I recommend using the following conjunction most of the time:
amend_z_ =: 2 : 0 NB. v is n or n{"num
s=. v"_ y
(u"_ (s{y)) (s}) y
:
s=. v"_ y
(x u"_ (s{y)) (s}) y
)
Though it loses the quirky feature of obtaining the diagonal (Item Amend), it
gains the feature of updating y in an intuitive (symetrical to {) way that
accepts a verb for the updating.
+: amend ( 1 2) i. 3 3
0 1 2
6 8 10
12 14 16
3 + amend 1 +: amend ( 1 2) i. 3 3
0 1 2
9 11 13
12 14 16
the gerund } is weird too. Here is a result I don't understand (might be a
bug?):
3 +`((0 0;1 1;2 2)"1)`]} i.3 3
9 1 2
3 10 5
6 7 11
----- Original Message -----
From: Dan Bron <[email protected]>
To: "[email protected]" <[email protected]>
Cc:
Sent: Sunday, March 30, 2014 9:16:51 AM
Subject: Re: [Jprogramming] Item amend ~: index error.
You can tell immediately whether ~ is performing passive, reflexive , or evoke.

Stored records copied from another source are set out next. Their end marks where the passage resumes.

Lemma C4_expander_fetches_witness :
  let w := Example.site true in
  let st := Example.start (Example.with_metadata (Document Example.doc)) in
  ∃ st', downloadSlides w Example.baseURL Example.session_dir st = (Ret tt, st')
    ∧ length (attempts (trace st')) = 6
    ∧ requests (trace st') = attempts (trace st').
Proof.
  intros w st.
  destruct (C4_expander_fetches w Example.baseURL Example.session_dir st) as [Hsix Hgen].
  destruct (Hsix (JString "a") (JString "b") (JString "c") eq_refl)
    as (st' & H & Ha & Hr).
  destruct (Hgen Example.doc 1 [PStr "e1"] eq_refl eq_refl eq_refl eq_refl)
    as (st2 & new & H2 & _ & _ & Hlen).
  exists st'. split; [exact H|]. split.
  - rewrite Ha. reflexivity.
  - rewrite Ha, (Hr eq_refl). reflexivity.
Defined.

(** ** When the expander raises *)

Section ExpanderFailure.

Variable w : world.








End ExpanderFailure.



(** ** The resolver *)

Section ResolverFacts.

Variable w : world.

(** Without a match the run stops at once. *)
Lemma downloadScript_no_match inputURL meetingNameWanted st :
  Re.search session_re inputURL = None →
  downloadScript w inputURL meetingNameWanted st
  = (Raise (SystemExit 1), add st [Log ERROR "Meeting ID could not be found in the url."]).
Proof. intros H. unfold downloadScript. rewrite H. reflexivity. Qed.

(** With a match the two fields are logged, then the marker decides between
    doing nothing and the download. *)
Lemma downloadScript_match inputURL meetingNameWanted st m :
  Re.search session_re inputURL = Some m →
  let meetingId := shown (Re.group m 2) in
  let folderPath := folderPath_of w meetingNameWanted meetingId in
  let st0 := add st [Log INFO ("Detected bbb version:" +:+ TAB +:+ shown (Re.group m 1));
                     Log INFO ("Detected meeting id:" +:+ TAB +:+ meetingId)] in
  downloadScript w inputURL meetingNameWanted st
  = if isfile (fs st) (sentinel_path folderPath)
    then log INFO "Meeting is already downloaded." st0
    else download w (baseURL_of w inputURL meetingId) folderPath st0.
Proof.
  intros H meetingId folderPath st0. unfold downloadScript. rewrite H.
  change (Nat.eqb (length (Re.groups session_re_groups m)) 2) with true.
  cbv iota. rewrite log_bind by discriminate. cbv beta.
  rewrite log_bind by discriminate. cbv beta.
  rewrite log_debug_bind. cbv beta. rewrite log_debug_bind. cbv beta.
  rewrite bind_run. cbn [get_fs]. cbv iota beta.
  unfold add. cbn [fs trace]. rewrite <- app_assoc.
  subst st0 folderPath meetingId. unfold add.
  now destruct (isfile (fs st) _).
Qed.

Lemma endswith_sep_app x y :
  y ≠ EmptyString → endswith_sep (x +:+ y) = endswith_sep y.
Proof.
  intros Hy. induction x as [|c x IH]; [reflexivity|].
  cbn [String.append]. simpl. rewrite IH.
  destruct (x +:+ y) eqn:E; [|reflexivity].
  destruct x; simpl in E; [contradiction|discriminate].
Qed.

Lemma join2_shape a b :
  b ≠ EmptyString → startswith_sep b = false → endswith_sep b = false →
  join2 a b ≠ EmptyString ∧ endswith_sep (join2 a b) = false.
Proof.
  intros Hb Hs He. unfold join2. rewrite Hs.
  destruct (String.eqb a "" || endswith_sep a)%bool.
  - split.
    + destruct a; [exact Hb|discriminate].
    + now rewrite endswith_sep_app.
  - split.
    + destruct a; discriminate.
    + rewrite endswith_sep_app by (destruct b; discriminate).
      destruct b as [|c b]; [contradiction|].
      change ("/" +:+ String c b) with (String "/" (String c b)).
      exact He.
Qed.

(** The meetings root is never empty and never ends with a separator. *)
Lemma meetings_root_shape :
  downloadedMeetingsFolderPath w ≠ EmptyString
  ∧ endswith_sep (downloadedMeetingsFolderPath w) = false.
Proof. apply join2_shape; [discriminate|reflexivity|reflexivity]. Qed.

(** Joining a relative name under the meetings root. *)
Lemma join_under_root n :
  startswith_sep n = false →
  os_path_join (SCRIPT_DIR w) [DOWNLOADED_MEETINGS_FOLDER; n]
  = downloadedMeetingsFolderPath w +:+ "/" +:+ n.
Proof.
  intros Hn. destruct meetings_root_shape as [Hne Hend].
  unfold os_path_join in *. cbn [fold_left] in *.
  unfold downloadedMeetingsFolderPath, os_path_join in *. cbn [fold_left] in *.
  set (root := join2 (SCRIPT_DIR w) DOWNLOADED_MEETINGS_FOLDER) in *.
  unfold join2 at 1. rewrite Hn, Hend.
  destruct (String.eqb root "") eqn:E; [apply String.eqb_eq in E; contradiction|].
  reflexivity.
Qed.

(** A name that starts with the separator is taken as it is. *)
Lemma join_absolute n :
  startswith_sep n = true →
  os_path_join (SCRIPT_DIR w) [DOWNLOADED_MEETINGS_FOLDER; n] = n.
Proof.
  intros Hn. unfold os_path_join. cbn [fold_left]. unfold join2 at 1. now rewrite Hn.
Qed.

Lemma meeting_id_relative l :
  is_meeting_id l → startswith_sep (string_of_list_ascii l) = false.
Proof.
  intros (h & d & -> & Hh & Hhex & _).
  destruct h as [|c h]; [discriminate Hh|].
  inversion Hhex as [|? ? Hc _]; subst. simpl.
  destruct (Ascii.eqb c "/") eqn:E; [|reflexivity].
  apply Ascii.eqb_eq in E. subst c. discriminate Hc.
Qed.

End ResolverFacts.



(** ** Provisioning and the completion marker *)

Section PipelineFacts.

Variable w : world.

Lemma isfile_insert_dir (disk : gmap string node) a p :
  isfile disk a = false → isfile (<[a := Dir]> disk) p = isfile disk p.
Proof.
  intros Ha. unfold isfile in *. destruct (decide (a = p)) as [->|Hne].
  - rewrite lookup_insert_eq. exact (eq_sym Ha).
  - now rewrite lookup_insert_ne.
Qed.

Lemma isfile_insert_dirs (disk : gmap string node) l :
  (∀ a, In a l → isfile disk a = false) →
  ∀ p, isfile (foldr (fun a m => <[a := Dir]> m) disk l) p = isfile disk p.
Proof.
  induction l as [|a l IH]; intros Hl p; [reflexivity|].
  simpl. rewrite isfile_insert_dir.
  - apply IH. intros b Hb. apply Hl. now right.
  - rewrite IH; [apply Hl; now left|]. intros b Hb. apply Hl. now right.
Qed.

(** [os.makedirs] makes directories only: what is a regular file stays one,
    and nothing becomes one. *)
Lemma makedirs_isfile (disk disk' : gmap string node) path :
  makedirs disk path = Ret disk' → ∀ p, isfile disk' p = isfile disk p.
Proof.
  unfold makedirs. destruct (disk !! rstrip_sep path) eqn:Ep; [discriminate|].
  destruct (existsb (isfile disk) (ancestors (rstrip_sep path))) eqn:Ea; [discriminate|].
  intros H. inversion H; subst. apply isfile_insert_dirs.
  intros a Ha. apply in_app_or in Ha as [Ha|[<-|[]]].
  - destruct (isfile disk a) eqn:E; [|reflexivity].
    assert (existsb (isfile disk) (ancestors (rstrip_sep path)) = true) as Hex
      by (apply existsb_exists; eauto).
    rewrite Hex in Ea. discriminate Ea.
  - unfold isfile. now rewrite Ep.
Qed.

Lemma createFolder_isfile path st :
  ∃ disk, createFolder path st = (Ret tt, {| fs := disk; trace := trace st |})
    ∧ ∀ p, isfile disk p = isfile (fs st) p.
Proof.
  unfold createFolder, try_, fs_update.
  destruct (makedirs (fs st) path) as [disk|e] eqn:E.
  - exists disk. split; [reflexivity|]. eapply makedirs_isfile, E.
  - exists (fs st). split; [|reflexivity]. unfold makedirs in E.
    destruct (fs st !! rstrip_sep path);
      [|destruct (existsb (isfile (fs st)) (ancestors (rstrip_sep path)))];
      inversion E; subst; simpl; now destruct st.
Qed.

(** Provisioning always returns; it logs, makes directories, and leaves the
    regular files as they are. *)
Lemma prepare_run folderPath st :
  ∃ disk evs, prepare w folderPath st
              = (Ret tt, {| fs := disk; trace := trace st ++ evs |})
    ∧ attempts evs = [] ∧ requests evs = []
    ∧ ∀ p, isfile disk p = isfile (fs st) p.
Proof.
  unfold prepare. rewrite log_bind by discriminate. cbv beta.
  set (st0 := add st _).
  destruct (for_preserve
              (fun s => trace s = trace st0 ∧ ∀ p, isfile (fs s) p = isfile (fs st) p)
              createFolder
              (map (fun x => os_path_join folderPath [x])
                   [""; "video"; "deskshare"; "presentation"])) with (st := st0)
    as (st1 & H1 & Ht & Hf).
  { intros x s _ [Hs Hfs]. destruct (createFolder_isfile x s) as (disk & H & Hd).
    eexists. split; [exact H|]. cbn [fs trace]. split; [exact Hs|].
    intros p. now rewrite Hd. }
  { split; reflexivity. }
  rewrite (bind_ret _ _ _ _ _ H1).
  destruct (progressist_installed w).
  - exists (fs st1), [Log INFO "Folder already created but not everything was downloaded. Retrying."].
    split; [|auto]. cbn [mret M_ret]. f_equal. destruct st1 as [d t]. cbn [fs trace] in *.
    now rewrite Ht.
  - eexists (fs st1), [Log INFO _; Log WARNING _].
    split; [|auto]. rewrite log_run by discriminate. rewrite Ht.
    unfold st0, add. cbn [fs trace]. now rewrite <- app_assoc.
Qed.

Lemma write_file_returns disk path c :
  write_file disk path c
  = if writable disk path then Ret (<[path := File c]> disk)
    else Raise (if isdir disk path then IsADirectoryError path
                else FileNotFoundError path).
Proof.
  unfold write_file, writable.
  destruct (isdir disk path); [reflexivity|]. cbn [negb andb].
  destruct (match parent path with Some d => isdir disk d | None => true end); reflexivity.
Qed.

(** The last two steps: the marker is created exactly when the player can
    be copied and the marker file can be created. *)
Lemma finish_run folderPath st :
  finish w folderPath st
  = match copy_tree (fs st) (os_path_join (SCRIPT_DIR w) ["player23"]) folderPath with
    | Ret disk =>
        if writable disk (sentinel_path folderPath)
        then (Ret tt, {| fs := <[sentinel_path folderPath := File (Bytes "")]> disk;
                         trace := trace st |})
        else (Raise (if isdir disk (sentinel_path folderPath)
                     then IsADirectoryError (sentinel_path folderPath)
                     else FileNotFoundError (sentinel_path folderPath)),
              {| fs := disk; trace := trace st |})
    | Raise e => (Raise e, st)
    end.
Proof.
  unfold finish. rewrite bind_run. unfold fs_update at 1.
  destruct (copy_tree (fs st) _ folderPath) as [disk|e]; [|reflexivity].
  unfold fs_update. cbn [fs trace]. rewrite write_file_returns.
  destruct (writable disk (sentinel_path folderPath)); reflexivity.
Qed.

Lemma finish_marks folderPath st st' :
  finish w folderPath st = (Ret tt, st') →
  isfile (fs st') (sentinel_path folderPath) = true.
Proof.
  rewrite finish_run.
  destruct (copy_tree (fs st) _ folderPath) as [disk|e]; [|discriminate].
  destruct (writable disk (sentinel_path folderPath)); [|discriminate].
  intros H. inversion H; subst. cbn [fs]. unfold isfile.
  now rewrite lookup_insert_eq.
Qed.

Did you pass it a noun? Then it's evoke (this is very rare and very obvious:
remember, as an adverb, ~'s argument is fixed at runtime, so you'd literally
have to write or see a noun directly to the left of ~).
You didn't pass it a noun? Ok, by definition, you passed it a verb. So ~
consumed that verb and produced a new verb. Did you pass that new verb one
argument, or two arguments?
If you passed the new verb one argument (aka "invoked the monad") then ~ will act in its
reflexive capacity. If you passed the new verb two arguments (aka "invoked the monad")

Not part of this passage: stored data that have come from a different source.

(** X8.  [Enemy.take_damage] on an enemy that has limbs returns
    max(1, damage - defense), which is at least 1, and leaves the
    health at max(0, health - that value): never negative and never
    above what it was.  A hit that is not critical (damage at most
    1.5 x attack) changes nothing but the health; a critical one also
    strikes one of the enemy's limbs for floor(damage / 3). *)
Theorem enemy_take_damage_spec (damage : Q) (pick : nat) (e : Enemy) :
  limbs e <> [] -> _temp_defense_boost e = false ->
  let e' := fst (take_damage damage pick e) in
  let returned := snd (take_damage damage pick e) in
  (returned == Qmax 1 (damage - inject_Z (defense e)))%Q /\
  (1 <= returned)%Q /\
  (current_health e' == Qmax 0 (current_health e - returned))%Q /\
  (0 <= current_health e')%Q /\
  ((0 <= current_health e)%Q -> (current_health e' <= current_health e)%Q) /\
  ((damage <= inject_Z (attack e) * 1.5)%Q ->
     e' = with_current_health (current_health e') e) /\
  ((inject_Z (attack e) * 1.5 < damage)%Q ->
     exists target_limb,
       In target_limb (Py.keys (limbs e)) /\
       e' = fst (take_limb_damage target_limb (inject_Z (Qfloor (damage / 3)))
                   (with_current_health (current_health e') e))).
Proof.
  intros Hlimbs Hmarker. cbv zeta.
  pose proof (enemy_take_damage_health damage pick e) as Hhealth.
  assert (Hret : snd (take_damage damage pick e)
                 = Py.max 1 (damage - inject_Z (defense e))).
  { unfold take_damage. cbv zeta. cbn [_temp_defense_boost with_current_health].
    rewrite Hmarker.
    destruct (Qlt_le_dec _ damage); [| reflexivity].
    cbn [limbs with_current_health].
    destruct (Py.choice (Py.keys (limbs e)) pick) eqn:Echoice; [reflexivity |].
    exfalso. apply (choice_nonempty (Py.keys (limbs e)) pick); [| exact Echoice].
    unfold Py.keys. destruct (limbs e); [contradiction | discriminate]. }
  rewrite Hret.
  assert (Hone : (1 <= Py.max 1 (damage - inject_Z (defense e)))%Q)
    by apply py_max_ge_l.
  assert (Hq : (Py.max 1 (damage - inject_Z (defense e))
                == Qmax 1 (damage - inject_Z (defense e)))%Q) by apply py_max_is_Qmax.
  split; [exact Hq |]. split; [exact Hone |].
  split; [rewrite Hhealth, Hq; reflexivity |].
  split; [rewrite Hhealth; apply Q.le_max_l |].
  split.
  { intros Hpos. rewrite Hhealth. apply Q.max_lub; [exact Hpos |]. rewrite <- Hq. lra. }
  split.
  - intros Hsoft. unfold take_damage. cbv zeta.
    cbn [_temp_defense_boost with_current_health]. rewrite Hmarker.
    cbn [attack with_current_health].
    destruct (Qlt_le_dec (inject_Z (attack e) * 1.5) damage) as [Hcrit | _]; [lra |].
    reflexivity.
  - intros Hcrit. unfold take_damage. cbv zeta.
    cbn [_temp_defense_boost with_current_health]. rewrite Hmarker.
    cbn [attack limbs with_current_health].
    destruct (Qlt_le_dec (inject_Z (attack e) * 1.5) damage) as [_ | Hsoft]; [| lra].
    destruct (Py.choice (Py.keys (limbs e)) pick) as [target |] eqn:Echoice.
    + exists target. split; [eapply choice_In; exact Echoice |].
      cbn [fst]. unfold Py.floordiv.
      assert (Hcur : forall n d x, current_health (fst (take_limb_damage n d x))
                                   = current_health x).
      { intros n d x. unfold take_limb_damage.
        repeat match goal with
               | |- context [if ?c then _ else _] => destruct c
               | |- context [match ?c with Some _ => _ | None => _ end] => destruct c
               end; reflexivity. }
      rewrite Hcur. reflexivity.
    + exfalso. apply (choice_nonempty (Py.keys (limbs e)) pick); [| exact Echoice].
      unfold Py.keys. destruct (limbs e); [contradiction | discriminate].
Qed.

then ~ will act in its passive capacity.
In other words, f~ ↔️ (] f ]) : (] f [) . That is, given a verb f, f~ will
produce an ambivalent verb which will always invoke the dyadic valence of f
(the monadic valence of f is thus ignored and therefore irrelevant). When f~ is
invoked, the left argument to f will always be the right argument of f~ .
Thus, the only difference between passive and reflexive is the right argument
to f, which will be the left argument of f~ if it has one (ie if f~ was invoked
dyadically) or the same old right argument as before if it doesn't (ie if f~
was invoked monadically and the only argument around to use is on the right).
So ~ is hardly a demon from hell, because you know what you're getting when you
invoke it. The incantations are simple and the consequences predictable.
-Dan
Ok, need a mnemonic?
'name'~ : evoke the name (call upon, summon up, conjure, recall)
verb~ y : reflect the argument (mirror, create a perfect image, clone, put a
mirror up so the verb sees two identical copies, etc)
x verb~ y : use the passive voice (switch the subject and object, invert the
sentence, etc):
Pascal invoked Astaroth
Astaroth was invoked by Pascal
[do not try this at home]
[1] "Why was ~ on a dyadic verb named "passive"?
http://www.jsoftware.com/pipermail/general/2007-May/030070.html
Sent from my iPhone
On Mar 30, 2014, at 8:31 AM, Pascal Jasmin <[email protected]> wrote:
} is an adverb.
~ is a demon from hell for errors in that it can do one of 3 things (passive,
reflex, evoke), and often its one of the other 2 than you intended. (here you
were assuming it would do passive). I'm not 100% positive which of the other 2
it actually gets parsed at here.
----- Original Message -----
From: EelVex <[email protected]>
To: Programming forum <[email protected]>
Cc:
Sent: Sunday, March 30, 2014 7:07:05 AM
Subject: [Jprogramming] Item amend ~: index error.
(0 1 2) } (i. 3 3)
0 4 8
(i. 3 3) }~ (0 1 2)
|index error
| (i.3 3)}~(0 1 2)
Why? What's the use of }~ when not used as 'amend'?